MA Applied Criminal Justice & Criminology

  1. Course Variations
    Nomenclature Duration Mode Of Attendance
    MA 1Yr FT
    MA 3Yr PT
  2. Typical offer:
    UK 2:1

Course Overview

The Department of Criminology at Swansea University has run a successful MA in Applied Criminal Justice & Criminology since 1997. As well as garnering high praise from successive external examiners for the quality and content of its teaching, and for the performance of its students, it has acted as a springboard for some of its graduates to progress to PhD study, and in a few cases into careers as academics.

Key Features

The MA focuses mainly on the application of knowledge to the operation of the criminal justice system, reflecting the policy/practice orientation of members of the staff team. The programme was reviewed in 2012/13 following Swansea University’s designation as a member of the Wales Doctoral Training Centre, and consequently now also offers a substantial research methods component which will be of interest to applicants wishing to progress to higher degrees, or to academic or research careers. 

Modules

Disclaimer: Module selection options may change.

Description

Whether you are a practitioner working in the criminal justice system, a researcher wishing to gain a firm foundation for a research degree in an ESRC recognised Doctoral Training Centre, or an undergraduate aspiring to a career in criminal justice, our Masters-level degree in Applied Criminal Justice and Criminology is for you! Taught over one year full-time or two years part-time, it offers you:

  • an up-to-date and high quality programme which includes some of the most important theory and research in criminal justice and criminology;
  • an opportunity to develop your ability to apply criminal justice and criminological knowledge to research and the operation of the criminal justice system;
  • an opportunity to develop and apply research methods knowledge and skills; and
  • enhanced employability for those wishing to pursue a career in the criminal justice system and for those interested in an academic or research career.

  

Entry Requirements

Admission requirements for the programme are either first or upper second class honours in a first degree, or a minimum of two years relevant and responsible experience. Applicants who have a lower second class degree may also be considered and should contact the admissions officer for more information.

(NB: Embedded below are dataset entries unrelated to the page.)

(** A name the extraction returns is made of valid characters and is a piece of
    the buffer. *)
Definition piece (s l : bytes) : Prop := ∃ i j, 0 <= i ∧ i <= j ∧ j <= len l ∧ s = sub l i j.
Definition good_name (s l : bytes) : Prop :=
  forallb isValidSNIChar s = true ∧ piece s l.

Lemma valid_prefix_ok (l : bytes) :
  forallb isValidSNIChar (valid_prefix l) = true ∧ ∃ n, valid_prefix l = take n l.
Proof.
  induction l as [|b l [Hv [n Hn]]]; cbn; [by split; [|exists 0%nat]|].
  destruct (isValidSNIChar b) eqn:E; cbn; [|by split; [|exists 0%nat]].
  rewrite E, Hv. split; [done|]. exists (S n). by rewrite Hn.
Qed.

Lemma piece_nil (l : bytes) : piece [] l.
Proof. exists 0, 0. split_and!; [lia..|]. by rewrite sub_nil. Qed.

Lemma piece_trans (s l1 l2 : bytes) : piece s l1 → piece l1 l2 → piece s l2.
Proof.
  intros (i & j & Hi & Hij & Hj & ->) (i' & j' & Hi' & Hij' & Hj' & ->).
  rewrite len_sub in Hj by lia. exists (i' + i), (i' + j). split_and!; [lia..|].
  apply list_ext_get; [len_lia|]. intros k Hk. gets; f_equal; lia.
Qed.

Lemma piece_sub (l : bytes) (i j : Z) : 0 <= i → i <= j → j <= len l → piece (sub l i j) l.
Proof. intros. by exists i, j. Qed.

Lemma piece_take (n : nat) (l : bytes) : piece (take n l) l.
Proof.
  exists 0, (Z.min (Z.of_nat n) (len l)). split_and!; [lia..|].
  rewrite <- take_sub. destruct (Nat.le_gt_cases n (length l)).
  - rewrite Z.min_l by lia. by rewrite Nat2Z.id.
  - by rewrite Z.min_r, Nat2Z.id, !take_ge by lia.
Qed.

Lemma good_name_nil (l : bytes) : good_name [] l.
Proof. split; [done|apply piece_nil]. Qed.

Lemma wp_sni_names fuel ed listEnd r :
  bytes_ok ed → listEnd <= len ed → 0 <= r → enough fuel ed r →
  wp (sni_names fuel ed listEnd r) (λ s, good_name s ed).
Proof.
  intros Hok Hl. revert r. induction fuel as [|f IH]; intros r Hr Hf; [lia|].
  cbn [sni_names]. wp_step; [|apply wp_ret, good_name_nil]. do 2 wp_step. cbv zeta.
  wp_step; [apply wp_ret, good_name_nil|]. do 2 wp_step. pose proof (get16_range ed (r + 1) Hok).
  cbv zeta. wp_step; [apply wp_ret, good_name_nil|]. wp_step; [|apply IH; zlia].
  do 2 wp_step. apply wp_ret. destruct (valid_prefix_ok (sub ed (r + 1 + 2)
    (r + 1 + 2 + get16 ed (r + 1)))) as [Hv [n Hn]].
  split; [done|]. rewrite Hn. eapply piece_trans; [apply piece_take|apply piece_sub]; zlia.
Qed.

Lemma wp_extractSNI ed :
  bytes_ok ed → wp (extractSNIFromExtension ed) (λ s, good_name s ed).
Proof.
  intros Hok. unfold extractSNIFromExtension. wp_step; [apply wp_ret, good_name_nil|].
  do 2 wp_step. wp_step; [apply wp_ret, good_name_nil|]. apply wp_sni_names; auto; zlia.
Qed.

Lemma wp_alpn_names fuel ed listEnd r a :
  bytes_ok ed → 0 <= r → enough fuel ed r → wp (alpn_names fuel ed listEnd r a) (λ _, True).
Proof.
  intros Hok. revert r a. induction fuel as [|f IH]; intros r a Hr Hf; [lia|].
  cbn [alpn_names]. wp_step; [|by apply wp_ret]. wp_step; [by apply wp_ret|]. do 2 wp_step.
  pose proof (bytes_ok_get ed r Hok) as Hb. unfold is_byte in Hb. cbv zeta.
  wp_step; [by apply wp_ret|]. do 2 wp_step. apply IH; zlia.
Qed.

Lemma wp_extractALPN ed : bytes_ok ed → wp (extractALPNFromExtension ed) (λ _, True).
Proof.
  intros Hok. unfold extractALPNFromExtension. wp_step; [by apply wp_ret|].
  do 2 wp_step. wp_step; [by apply wp_ret|]. apply wp_alpn_names; auto; zlia.
Qed.

Definition good_meta (l : bytes) (m : meta) : Prop :=
  good_name (m_sni m) l ∧ 0 <= m_maxver m < 65536.

Lemma good_meta_none (l : bytes) : good_meta l no_meta.
Proof. split; [apply good_name_nil|cbn; lia]. Qed.

Lemma wp_handle_ext et ed m l :
  bytes_ok ed → piece ed l → good_meta l m → wp (handle_ext et ed m) (good_meta l).
Proof.
  intros Hok Hp [Hn Hv]. unfold handle_ext. repeat (wp_step; [|]).
  - wp_step. eapply wp_mono; [by apply wp_extractSNI|]. intros s [Hs Hps]. apply wp_ret.
    split; cbn; [|done]. case_bool_decide; [done|]. split; [done|by eapply piece_trans].
  - wp_step. eapply wp_mono; [by apply wp_extractALPN|]. intros a _. by apply wp_ret.
  - wp_step. eapply wp_mono; [by apply wp_extractMaxSupportedVersion|]. intros v Hv'.
    by apply wp_ret.
  - by apply wp_ret.
  - by apply wp_ret.
Qed.

Lemma wp_ext_loop fuel exts q m :
  bytes_ok exts → 0 <= q → enough fuel exts q → good_meta exts m →
  wp (ext_loop fuel exts q m) (good_meta exts).
Proof.
  intros Hok. revert q m. induction fuel as [|f IH]; intros q m Hq Hf Hm; [lia|].
  cbn [ext_loop]. wp_step; [|by apply wp_ret]. do 4 wp_step. cbv zeta.
  pose proof (get16_range exts (q + 2) Hok). wp_step; [by apply wp_ret|]. do 2 wp_step.
  wp_step. eapply wp_mono; [apply wp_handle_ext; [auto with b4|apply piece_sub; zlia|exact Hm]|].
  intros m' Hm'. apply IH; auto; zlia.
Qed.

Lemma wp_parseTLSClientHelloMeta ch :
  bytes_ok ch → wp (parseTLSClientHelloMeta ch) (good_meta ch).
Proof.
  intros Hok. unfold parseTLSClientHelloMeta. pose proof (good_meta_none ch) as Hn.
  wp_step; [by apply wp_ret|]. do 2 wp_step. pose proof (get16_range ch 0 Hok).
  wp_step; [by apply wp_ret|]. wp_step; [by apply wp_ret|]. do 2 wp_step.
  pose proof (bytes_ok_get ch (0 + 2 + 32) Hok) as Hb. unfold is_byte in Hb.
  set (sid := get ch _) in *. cbv zeta.
  wp_step; [by apply wp_ret|]. wp_step; [by apply wp_ret|]. do 2 wp_step.
  match goal with |- context [get16 ch ?i] => pose proof (get16_range ch i Hok);
    set (cs := get16 ch i) in * end.
  cbv zeta. wp_step; [by apply wp_ret|]. wp_step; [by apply wp_ret|]. do 2 wp_step.
  match goal with |- context [get ch ?i] => pose proof (bytes_ok_get ch i Hok) as Hb2;
    set (cm := get ch i) in * end. unfold is_byte in Hb2.
  cbv zeta. wp_step; [by apply wp_ret|]. wp_step; [by apply wp_ret|]. do 2 wp_step.
  match goal with |- context [get16 ch ?i] => pose proof (get16_range ch i Hok);
    set (el := get16 ch i) in * end.
  cbv zeta. wp_step; [by apply wp_ret|].
  match goal with |- context [if ?b && _ then _ else _] => destruct b eqn:Htr end; cbn [andb].
  - wp_step; [by apply wp_ret|]. do 2 wp_step. wp_step.
    eapply wp_mono; [apply wp_ext_loop; [auto with b4|lia|lia|apply good_meta_none]|].
    intros m [[Hs Hp] Hv]. apply wp_ret. split; cbn; [|case_if; lia].
    split; [done|]. eapply piece_trans; [exact Hp|apply piece_sub; zlia].
  - do 2 wp_step. wp_step.
    eapply wp_mono; [apply wp_ext_loop; [auto with b4|lia|lia|apply good_meta_none]|].
    intros m [[Hs Hp] Hv]. apply wp_ret. split; cbn; [|case_if; lia].
    split; [done|]. eapply piece_trans; [exact Hp|apply piece_sub; zlia].
Qed.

Applicants without a degree will need to show that they are capable of academic work at Master’s level. Applicants whose first language is neither English nor Welsh are required to provide evidence of English proficiency. The programme requires a minimum IELTS score of 6.5 and we will only consider a score below this in very exceptional circumstances.

How To Apply

Apply online and track your application status at www.swansea.ac.uk/applyonline

Tuition Fees

Annual tuition fees for entry in the academic year 2017/18 are as follows:

UK/EU International
MA Full-time £6,000 £13,450
MA Part-time £2,000 £4,500

Tuition fees for years of study after your first year are subject to an increase of 3%.

You can find further information on fees and how to pay on our tuition fees page.

You may be eligible for funding to help support your study. To find out about scholarships, bursaries and other funding opportunities that are available please visit the University's scholarships and bursaries page.

International students and part-time study: If you require a Tier 4 student visa you must be studying full-time. If you are in the UK under a different visa category, it may be possible for you to study part-time. Please see our part-time study and visas page for more information.

Current students: You can find further information of your fee costs on our tuition fees page.

Additional Costs

The tuition fees do not cover the costs of purchasing books or stationery, printing, thesis binding or photocopying costs.

There are no mandatory additional costs specified for this course.

Course Structure & Assessment

The course consists of Part One (120 credits) and Part Two (60 credits). In Part One you study a range of taught modules which are assessed by a written assignment (usually an essay of not more than 4000 words. 

All modules are delivered by research-active staff with particular expertise in the subject area. 

Part Two consists of a dissertation of not more than 20,000 words. You will produce your dissertation on a criminological topic of your own choice under the guidance of a personal supervisor. You can opt to undertake a ‘classic’ written dissertation, or an empirically-based study.

Student Quotes

ENHANCED SKILLS AND EMPLOYABILITY 

- Christie Owen, MA student 2010 -11 

“There are a range of different modules covering a broad spectrum of subjects. Helpful tutoring means that those who have not studied Criminology previously will find the subject easy to pick up. There are plenty of approachable staff and lecturers to seek advice if you are unsure. Lectures are well structured with scope for debate with your peers and lecturers, as well as informative media such as videos and power point presentations. There is continuous mentoring while completing dissertations, with supervisors engaging well with students and aiding them in making it more manageable. Supervisors are continuously available to answer any questions or solve any problems that arise while writing such a large piece of work. The library services are also extremely helpful, with access to many books, journals and the internet with a room specifically for postgraduates which is very much needed during busier periods. 

The Masters degree in Criminology encouraged me to pursue a career in the Prison Service. After graduating I was offered a position following my first interview and the course has given me skills to use in my new position.”